▸ What is needed
For this exercise, restate word for word only the lines from the first line of the data to the line containing "waitpid_from_mem PROCESS_PID_IMMEDIATE USER_TEST_PAGE_BASE".

▸ Data provided
Definition immediate_exit_child : exec (list Z) :=
  elf USER_CODE_BASE [code_segment (assemble immediate_exit_child_code)].

Definition faulting_child_code : emitter :=
  mov_rax_imm64 USER_TEST_PAGE_BASE ;>
  extend_from_slice [0x48; 0xc7; 0x00; 0x01; 0x00; 0x00; 0x00] ;>
  exit_with_code 99.

Definition faulting_child : exec (list Z) :=
  elf USER_CODE_BASE [code_segment (assemble faulting_child_code)].

Definition process_wait_parent_suite_code : emitter :=
  mov_rax_imm32 SYS_GETPID ;>
  int_0x80 ;>
  check_rax_nonzero_continue ;>
  yield_syscall ;>
  waitpid_from_mem PROCESS_PID_NON_CHILD PROCESS_STATUS 0 ;>
  check_rax_eq_continue ECHILD ;>
  waitpid_from_mem PROCESS_PID_IMMEDIATE USER_TEST_PAGE_BASE 0 ;>
  check_rax_eq_continue EFAULT ;>
  waitpid_from_mem PROCESS_PID_IMMEDIATE PROCESS_STATUS 0 ;>
  check_rax_eq_mem_continue PROCESS_PID_IMMEDIATE ;>
  check_u32_mem_eq_continue PROCESS_STATUS WAIT_EXITED ;>
  check_i32_mem_eq_continue (PROCESS_STATUS + 4) 7 ;>
  waitpid_from_mem PROCESS_PID_DELAYED PROCESS_STATUS WNOHANG ;>
  check_rax_eq_continue 0 ;>
  waitpid_from_mem PROCESS_PID_DELAYED USER_TEST_PAGE_BASE 0 ;>
  check_rax_eq_continue EFAULT ;>
  waitpid_from_mem PROCESS_PID_DELAYED PROCESS_STATUS 0 ;>
  check_rax_eq_mem_continue PROCESS_PID_DELAYED ;>
  check_u32_mem_eq_continue PROCESS_STATUS WAIT_EXITED ;>
  check_i32_mem_eq_continue (PROCESS_STATUS + 4) 42 ;>
  waitpid_from_mem PROCESS_PID_DELAYED PROCESS_STATUS 0 ;>
  check_rax_eq_continue ECHILD ;>
  waitpid_from_mem PROCESS_PID_FAULTING PROCESS_STATUS 0 ;>
  check_rax_eq_mem_continue PROCESS_PID_FAULTING ;>
  check_u32_mem_eq_continue PROCESS_STATUS WAIT_FAULTED ;>
  exit_with_code 0.

Definition process_wait_parent_suite : exec (list Z) :=
  elf USER_CODE_BASE
    [code_segment (assemble process_wait_parent_suite_code);
     data_segment (Z.lor PF_R PF_W) 4096 (replicate 64 0)].

Definition fd_elf_data : exec (list Z) :=
  filled (PAGE_SIZE * 2)
    (copy_at 0 HELLO_PATH ;;;
     copy_at 16 MOTD_PATH ;;;
     copy_at 32 MISSING_PATH).

Definition fd_elf (code : list Z) : exec (list Z) :=
  exec_bind fd_elf_data (fun data =>
    elf USER_CODE_BASE
      [code_segment code; data_segment (Z.lor PF_R PF_W) (vlen data) data]).

Definition fd_syscall_suite_code : emitter :=
  read_syscall_fd_imm 0 FD_BUFFER 8 ;>
  check_rax_eq_continue 0 ;>

  open_syscall FD_HELLO_PATH (vlen HELLO_PATH) O_RDONLY ;>
  check_rax_eq_continue 3 ;>
  store_rax FD_TEMP_FD_A ;>
  read_syscall_fd_mem FD_TEMP_FD_A FD_BUFFER (vlen HELLO_FILE) ;>
  check_rax_eq_continue (vlen HELLO_FILE) ;>
  check_byte_mem_eq_continue FD_BUFFER 104 ;>
  write_syscall_fd_imm 1 FD_BUFFER (vlen HELLO_FILE) ;>
  check_rax_eq_continue (vlen HELLO_FILE) ;>
  read_syscall_fd_mem FD_TEMP_FD_A FD_BUFFER 1 ;>
  check_rax_eq_continue 0 ;>
  close_syscall_fd_mem FD_TEMP_FD_A ;>
  check_rax_eq_continue 0 ;>
  close_syscall_fd_mem FD_TEMP_FD_A ;>
  check_rax_eq_continue EBADF ;>
  read_syscall_fd_mem FD_TEMP_FD_A FD_BUFFER 1 ;>
  check_rax_eq_continue EBADF ;>

  open_syscall FD_MISSING_PATH (vlen MISSING_PATH) O_RDONLY ;>
  check_rax_eq_continue ENOENT ;>
  open_syscall USER_TEST_PAGE_BASE 4 O_RDONLY ;>
  check_rax_eq_continue EFAULT ;>
  open_syscall FD_HELLO_PATH (vlen HELLO_PATH) 99 ;>
  check_rax_eq_continue EINVAL ;>

  open_syscall FD_HELLO_PATH (vlen HELLO_PATH) O_RDONLY ;>
  check_rax_eq_continue 3 ;>
  store_rax FD_TEMP_FD_A ;>
  close_syscall_fd_mem FD_TEMP_FD_A ;>
  check_rax_eq_continue 0 ;>
  open_syscall FD_MOTD_PATH (vlen MOTD_PATH) O_RDONLY ;>
  check_rax_eq_continue 3 ;>
  store_rax FD_TEMP_FD_A ;>
  read_syscall_fd_mem FD_TEMP_FD_A FD_BUFFER (vlen MOTD_FILE) ;>
  check_rax_eq_continue (vlen MOTD_FILE) ;>
  write_syscall_fd_imm 1 FD_BUFFER (vlen MOTD_FILE) ;>
  check_rax_eq_continue (vlen MOTD_FILE) ;>
  close_syscall_fd_mem FD_TEMP_FD_A ;>
  check_rax_eq_continue 0 ;>

  open_syscall FD_HELLO_PATH (vlen HELLO_PATH) O_RDONLY ;>
  check_rax_eq_continue 3 ;>
  store_rax FD_TEMP_FD_A ;>
  read_syscall_fd_mem FD_TEMP_FD_A USER_TEST_PAGE_BASE 4 ;>
  check_rax_eq_continue EFAULT ;>
  read_syscall_fd_mem FD_TEMP_FD_A FD_BUFFER 1 ;>
  check_rax_eq_continue 1 ;>
  check_byte_mem_eq_continue FD_BUFFER 104 ;>
  close_syscall_fd_mem FD_TEMP_FD_A ;>
  check_rax_eq_continue 0 ;>

  open_syscall FD_HELLO_PATH (vlen HELLO_PATH) O_RDONLY ;>
  check_rax_eq_continue 3 ;>
  store_rax FD_TEMP_FD_A ;>
  open_syscall FD_HELLO_PATH (vlen HELLO_PATH) O_RDONLY ;>
  check_rax_eq_continue 4 ;>
  store_rax FD_TEMP_FD_B ;>
  read_syscall_fd_mem FD_TEMP_FD_A FD_BUFFER 1 ;>
  check_rax_eq_continue 1 ;>
  read_syscall_fd_mem FD_TEMP_FD_B (FD_BUFFER + 1) 1 ;>
  check_rax_eq_continue 1 ;>
  check_byte_mem_eq_continue FD_BUFFER 104 ;>
  check_byte_mem_eq_continue (FD_BUFFER + 1) 104 ;>
  close_syscall_fd_mem FD_TEMP_FD_A ;>
  check_rax_eq_continue 0 ;>
  close_syscall_fd_mem FD_TEMP_FD_B ;>
  check_rax_eq_continue 0 ;>

  open_syscall FD_HELLO_PATH (vlen HELLO_PATH) O_RDONLY ;>
  check_rax_eq_continue 3 ;>
  store_rax FD_TEMP_FD_A ;>
  write_syscall_fd_mem FD_TEMP_FD_A FD_BUFFER 1 ;>
  check_rax_eq_continue EBADF ;>
  close_syscall_fd_mem FD_TEMP_FD_A ;>
  check_rax_eq_continue 0 ;>

  read_syscall_fd_imm 1 FD_BUFFER 1 ;>
  check_rax_eq_continue EBADF ;>

  open_syscall FD_HELLO_PATH (vlen HELLO_PATH) O_RDONLY ;>
  check_rax_eq_continue 3 ;>
  store_rax FD_TEMP_FD_A ;>
  read_syscall_fd_mem FD_TEMP_FD_A FD_CROSS_BUFFER (vlen HELLO_FILE) ;>
  check_rax_eq_continue (vlen HELLO_FILE) ;>
  check_byte_mem_eq_continue FD_CROSS_BUFFER 104 ;>
  check_byte_mem_eq_continue (FD_CROSS_BUFFER + 4) 111 ;>
  close_syscall_fd_mem FD_TEMP_FD_A ;>
  check_rax_eq_continue 0 ;>

  exit_with_code 0.

Definition fd_syscall_suite : exec (list Z) := fd_elf (assemble fd_syscall_suite_code).

Definition fd_first_open_exit_code : emitter :=
  open_syscall FD_HELLO_PATH (vlen HELLO_PATH) O_RDONLY ;>
  check_rax_eq_continue 3 ;>
  exit_with_code 0.

Definition fd_first_open_exit : exec (list Z) := fd_elf (assemble fd_first_open_exit_code).

Definition fd_open_leak_exit_code : emitter :=
  open_syscall FD_HELLO_PATH (vlen HELLO_PATH) O_RDONLY ;>
  check_rax_eq_continue 3 ;>
  exit_with_code 0.

Definition fd_open_leak_exit : exec (list Z) := fd_elf (assemble fd_open_leak_exit_code).

Definition heap_elf (code : list Z) : exec (list Z) :=
  elf USER_CODE_BASE
    [code_segment code;
     data_segment (Z.lor PF_R PF_W) PAGE_SIZE (replicate (Z.to_nat PAGE_SIZE) 0)].

Definition brk_query_invalid_suite_code : emitter :=
  brk_query ;>
  check_rax_nonzero_continue ;>
  store_rax HEAP_SCRATCH_BREAK ;>
  brk_from_rax_delta (-1) ;>
  check_rax_eq_continue EINVAL ;>
  brk_query ;>
  check_rax_eq_mem_continue HEAP_SCRATCH_BREAK ;>
  brk_syscall_imm (USER_TEST_PAGE_BASE + PAGE_SIZE) ;>
  check_rax_eq_continue ENOMEM ;>
  brk_query ;>
  check_rax_eq_mem_continue HEAP_SCRATCH_BREAK ;>
  exit_with_code 0.

Definition brk_query_invalid_suite : exec (list Z) :=
  heap_elf (assemble brk_query_invalid_suite_code).

Definition brk_growth_suite_code : emitter :=
  brk_query ;>
  store_rax HEAP_SCRATCH_BREAK ;>
  brk_from_rax_delta PAGE_SIZE ;>
  check_rax_eq_mem_plus_continue HEAP_SCRATCH_BREAK PAGE_SIZE ;>
  check_byte_ptr_mem_eq_continue HEAP_SCRATCH_BREAK 0 0 ;>
  check_byte_ptr_mem_eq_continue HEAP_SCRATCH_BREAK 128 0 ;>
  check_byte_ptr_mem_eq_continue HEAP_SCRATCH_BREAK (PAGE_SIZE - 1) 0 ;>

  write_byte_ptr_mem HEAP_SCRATCH_BREAK 0 0x5a ;>
  check_byte_ptr_mem_eq_continue HEAP_SCRATCH_BREAK 0 0x5a ;>

  brk_query ;>
  brk_from_rax_delta (2 * PAGE_SIZE) ;>
  check_rax_eq_mem_plus_continue HEAP_SCRATCH_BREAK (3 * PAGE_SIZE) ;>

  write_byte_ptr_mem HEAP_SCRATCH_BREAK (PAGE_SIZE - 1) 0xa1 ;>
  write_byte_ptr_mem HEAP_SCRATCH_BREAK PAGE_SIZE 0xb2 ;>
  write_byte_ptr_mem HEAP_SCRATCH_BREAK (2 * PAGE_SIZE) 0xc3 ;>
  check_byte_ptr_mem_eq_continue HEAP_SCRATCH_BREAK (PAGE_SIZE - 1) 0xa1 ;>
  check_byte_ptr_mem_eq_continue HEAP_SCRATCH_BREAK PAGE_SIZE 0xb2 ;>
  check_byte_ptr_mem_eq_continue HEAP_SCRATCH_BREAK (2 * PAGE_SIZE) 0xc3 ;>

  write_bytes_ptr_mem HEAP_SCRATCH_BREAK 64 HEAP_MESSAGE ;>
  write_syscall_fd_ptr_mem 1 HEAP_SCRATCH_BREAK 64 (vlen HEAP_MESSAGE) ;>
  check_rax_eq_continue (vlen HEAP_MESSAGE) ;>

  brk_query ;>
  brk_from_rax_delta 1 ;>
  check_rax_eq_mem_plus_continue HEAP_SCRATCH_BREAK (3 * PAGE_SIZE + 1) ;>

  exit_with_code 0.

Definition brk_growth_suite : exec (list Z) := heap_elf (assemble brk_growth_suite_code).

Definition brk_shrink_fault_code : emitter :=
  brk_query ;>
  store_rax HEAP_SCRATCH_BREAK ;>
  brk_from_rax_delta (2 * PAGE_SIZE) ;>
  check_rax_eq_mem_plus_continue HEAP_SCRATCH_BREAK (2 * PAGE_SIZE) ;>
  brk_from_mem_delta HEAP_SCRATCH_BREAK PAGE_SIZE ;>
  check_rax_eq_mem_plus_continue HEAP_SCRATCH_BREAK PAGE_SIZE ;>
  load_rbx_from_mem_plus HEAP_SCRATCH_BREAK PAGE_SIZE ;>
  extend_from_slice [0x48; 0x8b; 0x03] ;>
  exit_with_code 99.

Definition brk_shrink_fault : exec (list Z) := heap_elf (assemble brk_shrink_fault_code).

▸ Solved problem
Definition immediate_exit_child : exec (list Z) :=
  elf USER_CODE_BASE [code_segment (assemble immediate_exit_child_code)].

Definition faulting_child_code : emitter :=
  mov_rax_imm64 USER_TEST_PAGE_BASE ;>
  extend_from_slice [0x48; 0xc7; 0x00; 0x01; 0x00; 0x00; 0x00] ;>
  exit_with_code 99.

Definition faulting_child : exec (list Z) :=
  elf USER_CODE_BASE [code_segment (assemble faulting_child_code)].

Definition process_wait_parent_suite_code : emitter :=
  mov_rax_imm32 SYS_GETPID ;>
  int_0x80 ;>
  check_rax_nonzero_continue ;>
  yield_syscall ;>
  waitpid_from_mem PROCESS_PID_NON_CHILD PROCESS_STATUS 0 ;>
  check_rax_eq_continue ECHILD ;>
  waitpid_from_mem PROCESS_PID_IMMEDIATE USER_TEST_PAGE_BASE 0 ;>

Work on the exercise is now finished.